[Saved entries]

★ ★ ★ ★

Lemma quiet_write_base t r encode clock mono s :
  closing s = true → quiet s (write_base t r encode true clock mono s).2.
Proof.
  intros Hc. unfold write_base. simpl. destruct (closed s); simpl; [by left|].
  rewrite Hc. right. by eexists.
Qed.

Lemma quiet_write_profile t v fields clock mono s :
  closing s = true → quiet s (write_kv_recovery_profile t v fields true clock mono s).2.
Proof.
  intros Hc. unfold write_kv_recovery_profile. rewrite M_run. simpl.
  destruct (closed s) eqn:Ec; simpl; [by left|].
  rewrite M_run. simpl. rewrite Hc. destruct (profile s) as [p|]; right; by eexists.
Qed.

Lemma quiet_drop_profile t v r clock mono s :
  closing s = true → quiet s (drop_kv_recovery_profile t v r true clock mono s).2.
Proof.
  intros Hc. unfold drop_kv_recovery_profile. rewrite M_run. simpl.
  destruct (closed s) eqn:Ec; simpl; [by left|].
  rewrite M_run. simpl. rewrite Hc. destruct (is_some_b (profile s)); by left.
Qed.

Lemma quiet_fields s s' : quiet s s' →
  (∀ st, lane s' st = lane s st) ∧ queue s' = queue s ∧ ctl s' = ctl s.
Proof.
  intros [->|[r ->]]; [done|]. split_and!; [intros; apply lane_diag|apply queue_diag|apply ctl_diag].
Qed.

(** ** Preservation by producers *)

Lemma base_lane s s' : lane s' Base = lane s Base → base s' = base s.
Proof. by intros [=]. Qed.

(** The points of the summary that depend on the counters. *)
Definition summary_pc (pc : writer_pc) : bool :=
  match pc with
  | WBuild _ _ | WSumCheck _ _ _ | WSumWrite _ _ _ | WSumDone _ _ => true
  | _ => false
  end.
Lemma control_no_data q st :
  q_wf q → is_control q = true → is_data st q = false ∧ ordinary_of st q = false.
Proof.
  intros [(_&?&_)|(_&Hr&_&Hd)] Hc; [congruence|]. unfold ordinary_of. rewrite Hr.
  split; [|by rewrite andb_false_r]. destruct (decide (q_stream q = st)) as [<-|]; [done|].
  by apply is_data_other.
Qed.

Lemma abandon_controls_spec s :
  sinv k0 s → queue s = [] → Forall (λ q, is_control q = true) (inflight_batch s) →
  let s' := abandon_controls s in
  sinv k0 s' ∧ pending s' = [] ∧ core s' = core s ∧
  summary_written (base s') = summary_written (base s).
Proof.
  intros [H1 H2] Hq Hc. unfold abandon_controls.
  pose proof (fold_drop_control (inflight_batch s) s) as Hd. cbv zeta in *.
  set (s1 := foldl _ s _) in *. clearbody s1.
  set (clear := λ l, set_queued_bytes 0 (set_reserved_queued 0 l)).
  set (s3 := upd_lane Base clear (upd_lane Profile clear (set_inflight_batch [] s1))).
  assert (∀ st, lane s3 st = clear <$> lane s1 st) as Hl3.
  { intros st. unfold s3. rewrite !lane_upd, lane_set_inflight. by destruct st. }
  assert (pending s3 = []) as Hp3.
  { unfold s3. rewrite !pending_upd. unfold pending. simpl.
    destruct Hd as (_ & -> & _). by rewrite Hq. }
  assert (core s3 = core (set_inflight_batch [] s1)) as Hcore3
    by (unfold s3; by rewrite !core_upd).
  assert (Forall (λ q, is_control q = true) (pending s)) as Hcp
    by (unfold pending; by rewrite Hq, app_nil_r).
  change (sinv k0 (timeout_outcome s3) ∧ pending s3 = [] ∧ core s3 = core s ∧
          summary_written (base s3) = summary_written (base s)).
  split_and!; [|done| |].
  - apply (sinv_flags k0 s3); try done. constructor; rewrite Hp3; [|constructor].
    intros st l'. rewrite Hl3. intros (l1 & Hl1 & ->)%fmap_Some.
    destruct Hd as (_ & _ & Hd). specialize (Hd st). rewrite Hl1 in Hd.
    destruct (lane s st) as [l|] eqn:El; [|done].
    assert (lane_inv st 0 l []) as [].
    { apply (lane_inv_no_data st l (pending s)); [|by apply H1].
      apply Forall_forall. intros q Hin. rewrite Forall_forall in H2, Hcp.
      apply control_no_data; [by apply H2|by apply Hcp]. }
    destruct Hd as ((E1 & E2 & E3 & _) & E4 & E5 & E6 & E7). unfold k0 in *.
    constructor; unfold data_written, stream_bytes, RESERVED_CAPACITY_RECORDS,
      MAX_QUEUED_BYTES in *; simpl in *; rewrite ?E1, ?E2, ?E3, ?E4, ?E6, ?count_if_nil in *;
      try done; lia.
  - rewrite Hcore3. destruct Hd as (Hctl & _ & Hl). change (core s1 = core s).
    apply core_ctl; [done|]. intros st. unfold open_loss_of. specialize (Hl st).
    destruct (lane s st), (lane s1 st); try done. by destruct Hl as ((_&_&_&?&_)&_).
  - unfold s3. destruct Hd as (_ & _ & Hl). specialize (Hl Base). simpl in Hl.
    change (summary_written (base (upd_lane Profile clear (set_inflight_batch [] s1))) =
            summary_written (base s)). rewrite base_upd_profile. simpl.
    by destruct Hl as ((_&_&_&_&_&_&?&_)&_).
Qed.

★ ★ ★ ★

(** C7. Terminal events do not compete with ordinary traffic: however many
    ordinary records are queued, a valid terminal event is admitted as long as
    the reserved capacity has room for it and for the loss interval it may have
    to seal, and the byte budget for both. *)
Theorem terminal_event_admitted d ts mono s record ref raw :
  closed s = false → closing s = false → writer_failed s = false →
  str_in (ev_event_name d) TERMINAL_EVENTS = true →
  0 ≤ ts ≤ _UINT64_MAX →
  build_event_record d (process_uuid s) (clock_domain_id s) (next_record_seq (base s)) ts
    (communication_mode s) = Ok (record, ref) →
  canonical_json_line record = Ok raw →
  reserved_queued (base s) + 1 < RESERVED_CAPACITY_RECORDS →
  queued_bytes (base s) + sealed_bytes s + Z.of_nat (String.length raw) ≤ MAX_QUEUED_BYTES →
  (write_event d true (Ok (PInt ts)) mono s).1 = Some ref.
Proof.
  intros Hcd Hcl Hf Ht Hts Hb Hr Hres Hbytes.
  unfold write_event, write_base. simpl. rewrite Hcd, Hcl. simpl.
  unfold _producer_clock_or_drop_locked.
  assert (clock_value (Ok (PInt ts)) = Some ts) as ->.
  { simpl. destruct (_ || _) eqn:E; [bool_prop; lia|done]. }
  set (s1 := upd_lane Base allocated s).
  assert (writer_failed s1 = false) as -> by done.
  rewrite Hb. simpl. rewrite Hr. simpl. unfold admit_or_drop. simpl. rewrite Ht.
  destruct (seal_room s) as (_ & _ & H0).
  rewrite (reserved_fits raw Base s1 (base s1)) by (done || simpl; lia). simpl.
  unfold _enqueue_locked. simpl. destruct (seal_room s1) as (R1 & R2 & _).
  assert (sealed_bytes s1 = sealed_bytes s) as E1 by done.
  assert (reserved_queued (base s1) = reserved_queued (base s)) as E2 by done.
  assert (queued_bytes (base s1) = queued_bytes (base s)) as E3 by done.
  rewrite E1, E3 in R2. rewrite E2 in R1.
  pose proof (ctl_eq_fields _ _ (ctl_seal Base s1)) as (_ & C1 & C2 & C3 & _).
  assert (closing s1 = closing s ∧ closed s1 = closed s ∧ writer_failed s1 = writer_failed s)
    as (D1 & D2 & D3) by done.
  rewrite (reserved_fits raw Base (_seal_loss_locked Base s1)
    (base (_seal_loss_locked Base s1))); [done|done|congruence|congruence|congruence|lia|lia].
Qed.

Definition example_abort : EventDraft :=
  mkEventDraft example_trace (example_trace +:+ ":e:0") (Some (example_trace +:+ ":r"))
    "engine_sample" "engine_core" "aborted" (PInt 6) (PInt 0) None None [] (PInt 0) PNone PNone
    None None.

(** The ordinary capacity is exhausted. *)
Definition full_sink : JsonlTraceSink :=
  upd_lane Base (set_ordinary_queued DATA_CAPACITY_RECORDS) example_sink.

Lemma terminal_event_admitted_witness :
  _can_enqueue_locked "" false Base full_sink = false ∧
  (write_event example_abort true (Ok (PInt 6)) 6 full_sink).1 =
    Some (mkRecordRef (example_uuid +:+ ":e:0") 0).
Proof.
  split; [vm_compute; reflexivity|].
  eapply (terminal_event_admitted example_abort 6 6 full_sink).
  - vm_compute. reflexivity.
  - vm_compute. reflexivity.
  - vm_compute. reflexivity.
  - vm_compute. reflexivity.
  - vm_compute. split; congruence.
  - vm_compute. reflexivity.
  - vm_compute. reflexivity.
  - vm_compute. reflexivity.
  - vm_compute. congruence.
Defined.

★ ★ ★ ★

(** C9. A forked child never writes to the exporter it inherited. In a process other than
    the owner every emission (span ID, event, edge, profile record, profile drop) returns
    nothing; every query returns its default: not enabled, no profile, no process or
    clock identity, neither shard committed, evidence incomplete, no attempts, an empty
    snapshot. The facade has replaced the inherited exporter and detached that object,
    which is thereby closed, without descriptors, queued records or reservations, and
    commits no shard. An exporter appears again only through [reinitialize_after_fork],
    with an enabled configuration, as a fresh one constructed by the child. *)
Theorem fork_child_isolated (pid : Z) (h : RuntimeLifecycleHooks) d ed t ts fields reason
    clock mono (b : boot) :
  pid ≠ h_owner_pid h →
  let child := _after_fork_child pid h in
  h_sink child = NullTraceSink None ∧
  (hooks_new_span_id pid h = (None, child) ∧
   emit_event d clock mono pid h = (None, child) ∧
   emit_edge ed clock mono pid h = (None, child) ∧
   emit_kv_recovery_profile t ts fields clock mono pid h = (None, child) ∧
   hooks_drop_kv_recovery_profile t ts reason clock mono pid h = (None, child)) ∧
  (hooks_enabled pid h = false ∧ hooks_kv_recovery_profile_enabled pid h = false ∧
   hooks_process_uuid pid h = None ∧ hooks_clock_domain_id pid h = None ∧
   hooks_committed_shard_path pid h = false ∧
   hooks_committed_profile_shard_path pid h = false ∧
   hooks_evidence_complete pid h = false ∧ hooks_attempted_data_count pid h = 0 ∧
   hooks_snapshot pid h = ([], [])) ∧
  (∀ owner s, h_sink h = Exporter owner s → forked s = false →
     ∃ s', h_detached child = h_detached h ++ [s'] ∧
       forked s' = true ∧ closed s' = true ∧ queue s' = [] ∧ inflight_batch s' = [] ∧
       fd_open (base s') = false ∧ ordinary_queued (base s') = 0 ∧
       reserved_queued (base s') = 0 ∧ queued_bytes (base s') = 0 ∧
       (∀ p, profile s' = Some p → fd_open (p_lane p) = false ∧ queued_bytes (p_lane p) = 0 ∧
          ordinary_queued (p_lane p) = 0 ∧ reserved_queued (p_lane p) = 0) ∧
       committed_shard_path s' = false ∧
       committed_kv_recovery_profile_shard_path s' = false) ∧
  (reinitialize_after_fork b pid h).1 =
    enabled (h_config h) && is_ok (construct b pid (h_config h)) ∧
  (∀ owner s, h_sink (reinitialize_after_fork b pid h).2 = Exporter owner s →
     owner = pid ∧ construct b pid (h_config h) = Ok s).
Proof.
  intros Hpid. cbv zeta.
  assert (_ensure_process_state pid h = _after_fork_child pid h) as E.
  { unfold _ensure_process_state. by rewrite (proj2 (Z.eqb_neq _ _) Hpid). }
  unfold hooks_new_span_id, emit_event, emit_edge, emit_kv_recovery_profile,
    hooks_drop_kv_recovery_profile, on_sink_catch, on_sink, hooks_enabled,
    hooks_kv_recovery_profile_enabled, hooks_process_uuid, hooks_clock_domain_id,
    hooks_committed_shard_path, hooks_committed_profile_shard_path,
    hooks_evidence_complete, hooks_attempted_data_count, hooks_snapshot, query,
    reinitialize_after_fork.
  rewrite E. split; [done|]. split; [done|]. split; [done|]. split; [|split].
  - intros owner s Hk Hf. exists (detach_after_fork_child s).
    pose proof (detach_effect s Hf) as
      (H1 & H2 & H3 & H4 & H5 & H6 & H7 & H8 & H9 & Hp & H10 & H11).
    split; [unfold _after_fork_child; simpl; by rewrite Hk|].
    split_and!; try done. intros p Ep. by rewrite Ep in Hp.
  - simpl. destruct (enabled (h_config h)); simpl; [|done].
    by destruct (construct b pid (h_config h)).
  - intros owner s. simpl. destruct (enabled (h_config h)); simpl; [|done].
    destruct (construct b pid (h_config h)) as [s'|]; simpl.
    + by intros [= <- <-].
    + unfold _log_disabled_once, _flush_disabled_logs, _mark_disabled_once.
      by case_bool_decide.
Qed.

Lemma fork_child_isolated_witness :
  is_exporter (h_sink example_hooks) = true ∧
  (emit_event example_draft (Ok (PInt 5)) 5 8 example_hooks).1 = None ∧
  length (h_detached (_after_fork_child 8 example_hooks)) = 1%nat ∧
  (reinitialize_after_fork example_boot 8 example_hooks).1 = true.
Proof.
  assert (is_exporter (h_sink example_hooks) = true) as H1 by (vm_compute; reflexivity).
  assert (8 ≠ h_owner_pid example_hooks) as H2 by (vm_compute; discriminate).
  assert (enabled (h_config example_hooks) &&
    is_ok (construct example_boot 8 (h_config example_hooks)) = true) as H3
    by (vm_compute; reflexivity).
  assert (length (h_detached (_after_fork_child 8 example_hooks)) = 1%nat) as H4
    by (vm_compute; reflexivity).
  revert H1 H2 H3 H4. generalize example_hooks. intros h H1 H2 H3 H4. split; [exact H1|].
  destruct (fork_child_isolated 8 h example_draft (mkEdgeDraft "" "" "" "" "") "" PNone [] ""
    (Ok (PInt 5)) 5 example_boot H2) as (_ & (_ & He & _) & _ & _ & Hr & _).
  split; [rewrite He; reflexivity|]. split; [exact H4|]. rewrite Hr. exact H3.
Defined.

★ ★ ★ ★

* [Work to be completed]
For each line above that includes "right", copy the line.

* [Answer space]
  rewrite Hc. right. by eexists.
  rewrite M_run. simpl. rewrite Hc. destruct (profile s) as [p|]; right; by eexists.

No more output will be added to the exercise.